╭─ PROVIDED DATA

(* ===== verification/BitTorrentParser.v ===== *)
(** * Framing the messages of peers (bittorrent_module_parser.inl)

    When the scanner has read a message, [record ()] cuts its blocks off the chain of
    fragments that have been received, keeps only the data of a piece, and passes the
    message on; [handshake ()] skips the handshake. *)
From S2P Require Import Prelude MessageBlock BitTorrentText BitTorrentWire.

Section Parser.
Context {B : Type} `{MessageBlock B}.
Implicit Types (c : list B).

(** the loop that advances the read pointers over the first [header_bytes]: the blocks
    that are used up, and the others *)
Fixpoint skip_bytes (header_bytes : Z) (c : list B) : outcome (list B * list B) :=
  match c with
  | [] => Abort
  | b :: c' =>
      if header_bytes <=? block_length b then Ok ([], mb_rd_ptr header_bytes b :: c')
      else
        r ← skip_bytes (header_bytes -u u32 (block_length b)) c';
        Ok (mb_rd_ptr (block_length b) b :: r.1, r.2)
  end.

(** the loop that looks for the block in which the message ends: the chain up to there,
    and what follows, with the rest of that block *)
Fixpoint cut (message_bytes skipped_bytes : Z) (c : list B) : outcome (list B * list B) :=
  match c with
  | [] => Abort
  | b :: c' =>
      let skipped_bytes := skipped_bytes +u u32 (block_length b) in
      if skipped_bytes <? message_bytes then
        r ← cut message_bytes skipped_bytes c';
        Ok (b :: r.1, r.2)
      else
        let remainder := skipped_bytes -u message_bytes in
        if remainder =? 0 then Ok ([b], c')
        else Ok ([mb_set_length (block_length b - remainder) b],
                 mb_rd_ptr (block_length b - remainder) b :: c')
  end.

(** the bytes of a message; [None]: an invalid type *)
Definition frame_length (r : BitTorrent_PeerRecord) : option Z :=
  if record_length r =? 0 then Some 4
  else
    match type r with
    | BITTORRENT_MESSAGETYPE_CHOKE | BITTORRENT_MESSAGETYPE_UNCHOKE
    | BITTORRENT_MESSAGETYPE_INTERESTED | BITTORRENT_MESSAGETYPE_NOT_INTERESTED =>
        Some (4 + 1)
    | BITTORRENT_MESSAGETYPE_HAVE => Some (4 + 1 + 4)
    | BITTORRENT_MESSAGETYPE_BITFIELD => Some (4 + 1 +u (record_length r -u 1))
    | BITTORRENT_MESSAGETYPE_REQUEST | BITTORRENT_MESSAGETYPE_CANCEL =>
        Some (4 + 1 + 4 + 4 + 4)
    | BITTORRENT_MESSAGETYPE_PIECE => Some (4 + 1 + 4 + 4 +u (record_length r -u 9))
    | _ => None
    end.

(** what becomes of the chain: it is released, or a message is passed on and the rest
    is the new chain ([[]] for [NULL]) *)
Inductive framed :=
  | Released
  | Passed (message headFragment : list B).

Definition is_piece (t : BitTorrent_MessageType) : bool :=
  match t with BITTORRENT_MESSAGETYPE_PIECE => true | _ => false end.

Definition record (r : BitTorrent_PeerRecord) (headFragment_ : list B) : outcome framed :=
  _ ← ace_assert (match headFragment_ with [] => false | _ => true end);
  match frame_length r with
  | None => Ok Released
  | Some message_bytes =>
      _ ← ace_assert (negb (message_bytes =? 0));
      if total_length headFragment_ <? message_bytes then Ok Released
      else if is_piece (type r) then
        h ← skip_bytes (4 + 1 + 4 + 4) headFragment_;
        m ← cut (message_bytes -u (4 + 1 + 4 + 4)) 0 h.2;
        _ ← ace_assert (total_length (h.1 ++ m.1) =? record_length r -u 9);
        Ok (Passed (h.1 ++ m.1) m.2)
      else
        m ← cut message_bytes 0 headFragment_;
        _ ← ace_assert (total_length m.1 =? message_bytes);
        Ok (Passed m.1 m.2)
  end.

(** [handshake_bytes]: the offset of the parser *)
Definition handshake (handshake_bytes : Z) (headFragment_ : list B) : outcome (list B) :=
  h ← skip_bytes handshake_bytes headFragment_;
  Ok (h.1 ++ h.2).
End Parser.
Arguments framed : clear implicits.

Section Framing.
Context {B : Type} `{MessageBlock B}.
Implicit Types (c : list B).

Lemma skip_bytes_spec n c :
  0 <= n <= zlen (chain_bytes c) → zlen (chain_bytes c) < 2 ^ 32 → c ≠ [] →
  ∃ pre rest, skip_bytes n c = Ok (pre, rest) ∧ chain_bytes pre = [] ∧ rest ≠ [] ∧
    chain_bytes rest = drop (Z.to_nat n) (chain_bytes c).
Proof.
  revert n. induction c as [|b c IH]; intros n Hn Hc Hne; [done|].
  rewrite chain_bytes_cons, zlen_app in *. cbn [skip_bytes].
  pose proof (zlen_nonneg (mb_bytes b)). pose proof (zlen_nonneg (chain_bytes c)).
  unfold block_length. destruct (n <=? zlen (mb_bytes b)) eqn:E; bool_lia.
  - exists [], (mb_rd_ptr n b :: c). split_and!; [done..|].
    rewrite chain_bytes_cons, mb_rd_ptr_bytes by lia.
    by rewrite drop_app_le by (unfold zlen in *; lia).
  - rewrite (u32_small (zlen _)), u32_small by lia.
    destruct (decide (c = [])) as [->|Hc'].
    { change (chain_bytes []) with (@nil Z) in Hn. unfold zlen in *. cbn in Hn. lia. }
    destruct (IH (n - zlen (mb_bytes b))) as (pre & rest & -> & Hpre & Hrest & Hb); [lia..|done|].
    eexists _, rest. split; [reflexivity|]. split_and!; [|done|].
    + cbn [fst]. rewrite chain_bytes_cons, mb_rd_ptr_bytes, drop_zlen, Hpre by lia. done.
    + rewrite Hb. rewrite drop_app_ge by (unfold zlen in *; lia).
      f_equal. unfold zlen in *. lia.
Qed.

Lemma cut_spec n k c :
  0 <= k < n → n - k <= zlen (chain_bytes c) → k + zlen (chain_bytes c) < 2 ^ 32 →
  ∃ m rest, cut n k c = Ok (m, rest) ∧
    chain_bytes m = take (Z.to_nat (n - k)) (chain_bytes c) ∧
    chain_bytes rest = drop (Z.to_nat (n - k)) (chain_bytes c).
Proof.
  revert k. induction c as [|b c IH]; intros k Hk Hn Hc.
  { change (chain_bytes []) with (@nil Z) in *. unfold zlen in *. cbn in *. lia. }
  rewrite chain_bytes_cons, zlen_app in *. cbn [cut].
  pose proof (zlen_nonneg (mb_bytes b)). pose proof (zlen_nonneg (chain_bytes c)).
  unfold block_length. rewrite (u32_small (zlen _)), u32_small by lia.
  destruct (k + zlen (mb_bytes b) <? n) eqn:E; bool_lia.
  - destruct (IH (k + zlen (mb_bytes b))) as (m & rest & -> & Hm & Hrest); [lia..|].
    eexists _, rest. split; [reflexivity|]. cbn [fst snd].
    rewrite chain_bytes_cons, Hm, Hrest. split.
    + rewrite take_app_ge by (unfold zlen in *; lia). do 2 f_equal. unfold zlen in *. lia.
    + rewrite drop_app_ge by (unfold zlen in *; lia). f_equal. unfold zlen in *. lia.
  - rewrite u32_small by lia.
    destruct (k + zlen (mb_bytes b) - n =? 0) eqn:E0; bool_lia.
    + eexists _, c. split; [reflexivity|]. rewrite chain_bytes_cons, app_nil_r.
      split; [rewrite take_app_length'|rewrite drop_app_length']; unfold zlen in *; (done || lia).
    + eexists _, _. split; [reflexivity|]. rewrite !chain_bytes_cons, app_nil_r.
      replace (zlen (mb_bytes b) - _) with (n - k) by lia.
      rewrite mb_set_length_bytes, mb_rd_ptr_bytes by lia.
      split; [rewrite take_app_le|rewrite drop_app_le]; unfold zlen in *; (done || lia).
Qed.

(** the record of a message that is framed by its length *)
Definition well_sized (r : BitTorrent_PeerRecord) : Prop :=
  match type r with
  | BITTORRENT_MESSAGETYPE_CHOKE | BITTORRENT_MESSAGETYPE_UNCHOKE
  | BITTORRENT_MESSAGETYPE_INTERESTED | BITTORRENT_MESSAGETYPE_NOT_INTERESTED =>
      record_length r = 1
  | BITTORRENT_MESSAGETYPE_HAVE => record_length r = 5
  | BITTORRENT_MESSAGETYPE_BITFIELD => 1 <= record_length r
  | BITTORRENT_MESSAGETYPE_REQUEST | BITTORRENT_MESSAGETYPE_CANCEL => record_length r = 13
  | BITTORRENT_MESSAGETYPE_PIECE => 9 < record_length r
  | _ => record_length r = 0
  end.

Lemma frame_length_well_sized r :
  well_sized r → 4 + record_length r < 2 ^ 32 → frame_length r = Some (4 + record_length r).
Proof.
  unfold well_sized, frame_length. intros Hr Hb.
  destruct (record_length r =? 0) eqn:E; bool_lia; [by rewrite E|].
  destruct (type r); try (f_equal; lia); rewrite (u32_small (record_length r - _)) by lia;
    rewrite u32_small by lia; f_equal; lia.
Qed.

(** the data of a message: all of it, or what follows the header of a piece *)
Definition frame_header (r : BitTorrent_PeerRecord) : Z := if is_piece (type r) then 13 else 0.

(** However a message is spread over the fragments that have been received, it is
    cut off exactly at its end: the message that is passed on holds its bytes (of a
    piece, those of its data), and the bytes of the chain that is left are exactly those
    that follow.  A message that is not complete is released. *)
Theorem record_frames r c (Hr : well_sized r) (Hc : c ≠ [])
    (Hlen : zlen (chain_bytes c) < 2 ^ 32) (Hmax : 4 + record_length r < 2 ^ 32) :
  let n := 4 + record_length r in
  if zlen (chain_bytes c) <? n then record r c = Ok Released
  else ∃ m c', record r c = Ok (Passed m c') ∧
    chain_bytes m = drop (Z.to_nat (frame_header r)) (take (Z.to_nat n) (chain_bytes c)) ∧
    chain_bytes c' = drop (Z.to_nat n) (chain_bytes c).
Proof.
  intros n. pose proof (zlen_nonneg (chain_bytes c)).
  assert (Hn : 4 <= n) by (unfold n, well_sized in *; destruct (type r); lia).
  unfold record, frame_header. destruct c as [|b c0] eqn:Ec; [done|]. rewrite <- Ec in *.
  rewrite frame_length_well_sized by done. fold n. cbn [ace_assert mbind outcome_bind].
  rewrite (proj2 (Z.eqb_neq n 0)) by lia. cbn [negb ace_assert mbind outcome_bind].
  rewrite total_length_small by lia. destruct (zlen (chain_bytes c) <? n) eqn:E; [done|]. bool_lia.
  destruct (is_piece (type r)) eqn:Ep.
  - assert (Hp : 13 < n) by (unfold n, well_sized in *; destruct (type r); (done || lia)).
    destruct (skip_bytes_spec 13 c) as (pre & rest & Hs & Hpre & Hrest & Hb); [lia|lia|by subst c|].
    change (4 + 1 + 4 + 4) with 13. rewrite Hs. cbn [mbind outcome_bind fst snd].
    rewrite (u32_small (n - 13)) by lia.
    assert (Hzr : zlen (chain_bytes rest) = zlen (chain_bytes c) - 13)
      by (rewrite Hb, zlen_drop; lia).
    destruct (cut_spec (n - 13) 0 rest) as (m & c' & Hcut & Hm & Hc'); [lia..|].
    rewrite Z.sub_0_r in Hm, Hc'. rewrite Hcut. cbn [mbind outcome_bind fst snd].
    assert (Hpm : chain_bytes (pre ++ m) = drop (Z.to_nat 13) (take (Z.to_nat n) (chain_bytes c))).
    { rewrite chain_bytes_app, Hpre, Hm, Hb, take_drop_commute. cbn [app]. do 2 f_equal. lia. }
    rewrite total_length_small; rewrite Hpm, zlen_drop, zlen_take by lia; [|lia].
    rewrite Z.max_r, u32_small by lia. rewrite (proj2 (Z.eqb_eq _ _)) by lia.
    eexists _, c'. split; [reflexivity|]. split; [done|].
    rewrite Hc', Hb, drop_drop. f_equal. lia.
  - destruct (cut_spec n 0 c) as (m & c' & Hcut & Hm & Hc'); [lia..|].
    rewrite Z.sub_0_r in Hm, Hc'. rewrite Hcut. cbn [mbind outcome_bind fst snd].
    rewrite total_length_small; rewrite Hm, zlen_take by lia; [|lia].
    rewrite Z.eqb_refl. eexists m, c'. by split.
Qed.

Lemma well_sized_received r n :
  sendable r n → well_sized (received r n) ∧ 4 + message_length r n < 2 ^ 32 + 4.
Proof.
  intros Hr. destruct (message_length_uint32 r n Hr) as [Hl _]. destruct Hr as [[? ?] _ _ Hd Hb].
  split; [|unfold uint32 in Hl; lia]. unfold well_sized, received, message_length in *.
  cbn [type record_length]. destruct (type r); try done; try specialize (Hd eq_refl);
    try specialize (Hb eq_refl); lia.
Qed.
End Framing.

Definition sample_fragments : list (list Z) :=
  [[0; 0; 0]; [12; 7; 0; 0; 0; 3; 0; 0]; [64; 0; 7]; [8; 9; 0]; [0; 0]].
Definition sample_received : BitTorrent_PeerRecord :=
  MkPeerRecord 12 BITTORRENT_MESSAGETYPE_PIECE [] 0 (MkTriple 3 16384 0).

Lemma record_frames_witness :
  (well_sized sample_received ∧ zlen (chain_bytes sample_fragments) < 2 ^ 32) ∧
  ∃ m c', record sample_received sample_fragments = Ok (Passed m c') ∧
    chain_bytes m = [7; 8; 9] ∧ chain_bytes c' = [0; 0; 0].
Proof.
  split; [by split|].
  exact (record_frames sample_received sample_fragments ltac:(by vm_compute) ltac:(done)
    ltac:(by vm_compute) ltac:(by vm_compute)).
Defined.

╰─

THE TASK:
If a line in the listing contains the string "match", copy it.

RESULT:
  match c with
  match c with
    match type r with
  match t with BITTORRENT_MESSAGETYPE_PIECE => true | _ => false end.
  _ ← ace_assert (match headFragment_ with [] => false | _ => true end);
  match frame_length r with
  match type r with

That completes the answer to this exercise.